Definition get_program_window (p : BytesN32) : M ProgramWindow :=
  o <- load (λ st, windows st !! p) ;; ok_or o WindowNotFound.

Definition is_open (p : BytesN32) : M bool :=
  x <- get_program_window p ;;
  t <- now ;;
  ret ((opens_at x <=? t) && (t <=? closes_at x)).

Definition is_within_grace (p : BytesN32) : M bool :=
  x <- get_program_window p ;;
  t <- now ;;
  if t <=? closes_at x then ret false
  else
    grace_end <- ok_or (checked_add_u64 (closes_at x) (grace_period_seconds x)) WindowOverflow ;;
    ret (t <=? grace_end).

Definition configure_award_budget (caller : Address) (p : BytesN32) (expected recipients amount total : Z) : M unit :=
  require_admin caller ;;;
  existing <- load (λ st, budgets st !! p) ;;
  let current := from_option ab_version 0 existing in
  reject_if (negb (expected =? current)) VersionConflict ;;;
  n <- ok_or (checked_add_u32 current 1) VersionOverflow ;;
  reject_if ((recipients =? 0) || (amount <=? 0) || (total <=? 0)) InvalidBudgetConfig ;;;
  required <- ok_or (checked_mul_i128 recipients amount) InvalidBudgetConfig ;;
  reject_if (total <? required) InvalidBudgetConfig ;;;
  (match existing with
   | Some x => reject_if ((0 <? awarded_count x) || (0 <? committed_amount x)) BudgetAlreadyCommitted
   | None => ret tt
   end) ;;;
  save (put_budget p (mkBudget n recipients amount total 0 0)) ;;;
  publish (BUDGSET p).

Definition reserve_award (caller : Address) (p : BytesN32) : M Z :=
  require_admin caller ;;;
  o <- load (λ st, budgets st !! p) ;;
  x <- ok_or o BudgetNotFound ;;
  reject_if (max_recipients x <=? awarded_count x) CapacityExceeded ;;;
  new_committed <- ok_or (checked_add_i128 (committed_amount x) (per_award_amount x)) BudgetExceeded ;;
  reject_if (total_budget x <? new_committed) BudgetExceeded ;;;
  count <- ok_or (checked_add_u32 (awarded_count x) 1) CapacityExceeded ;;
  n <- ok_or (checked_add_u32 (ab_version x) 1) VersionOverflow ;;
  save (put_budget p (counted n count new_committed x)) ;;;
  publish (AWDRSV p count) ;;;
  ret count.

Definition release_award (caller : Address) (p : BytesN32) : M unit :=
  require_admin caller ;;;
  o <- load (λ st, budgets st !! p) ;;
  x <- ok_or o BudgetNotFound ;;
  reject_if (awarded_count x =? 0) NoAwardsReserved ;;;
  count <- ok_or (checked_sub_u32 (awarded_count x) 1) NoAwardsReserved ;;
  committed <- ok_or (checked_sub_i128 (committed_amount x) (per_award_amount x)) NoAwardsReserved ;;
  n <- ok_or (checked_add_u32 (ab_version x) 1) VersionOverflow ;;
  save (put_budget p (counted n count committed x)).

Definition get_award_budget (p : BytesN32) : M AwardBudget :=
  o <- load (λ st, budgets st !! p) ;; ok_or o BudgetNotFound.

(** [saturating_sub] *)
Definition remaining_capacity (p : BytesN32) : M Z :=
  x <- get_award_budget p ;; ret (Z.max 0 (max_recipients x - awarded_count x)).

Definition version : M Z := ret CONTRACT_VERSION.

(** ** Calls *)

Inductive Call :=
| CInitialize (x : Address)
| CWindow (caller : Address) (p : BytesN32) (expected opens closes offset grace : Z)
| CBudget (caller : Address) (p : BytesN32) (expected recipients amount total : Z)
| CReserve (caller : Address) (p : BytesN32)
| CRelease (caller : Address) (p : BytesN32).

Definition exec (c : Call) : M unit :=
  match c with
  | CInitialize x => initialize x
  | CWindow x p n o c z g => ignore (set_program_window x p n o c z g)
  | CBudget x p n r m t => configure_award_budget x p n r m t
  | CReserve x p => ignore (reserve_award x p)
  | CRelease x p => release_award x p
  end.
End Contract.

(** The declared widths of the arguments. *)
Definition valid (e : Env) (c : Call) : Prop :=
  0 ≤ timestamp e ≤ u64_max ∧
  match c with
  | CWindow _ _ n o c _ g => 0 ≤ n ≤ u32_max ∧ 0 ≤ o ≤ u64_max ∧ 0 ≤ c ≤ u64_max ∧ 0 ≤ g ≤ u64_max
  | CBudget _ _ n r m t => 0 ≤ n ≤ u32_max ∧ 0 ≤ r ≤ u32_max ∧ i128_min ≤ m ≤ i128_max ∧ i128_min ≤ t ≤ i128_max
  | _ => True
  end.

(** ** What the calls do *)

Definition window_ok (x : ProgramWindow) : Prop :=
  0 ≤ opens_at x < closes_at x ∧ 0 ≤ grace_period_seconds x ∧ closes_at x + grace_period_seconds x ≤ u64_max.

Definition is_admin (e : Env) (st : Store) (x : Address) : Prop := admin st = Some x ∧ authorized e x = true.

************

Problem statement | Copy every line of the material above in which the string "BudgetExceeded" can be found.

Your response |
  new_committed <- ok_or (checked_add_i128 (committed_amount x) (per_award_amount x)) BudgetExceeded ;;
  reject_if (total_budget x <? new_committed) BudgetExceeded ;;;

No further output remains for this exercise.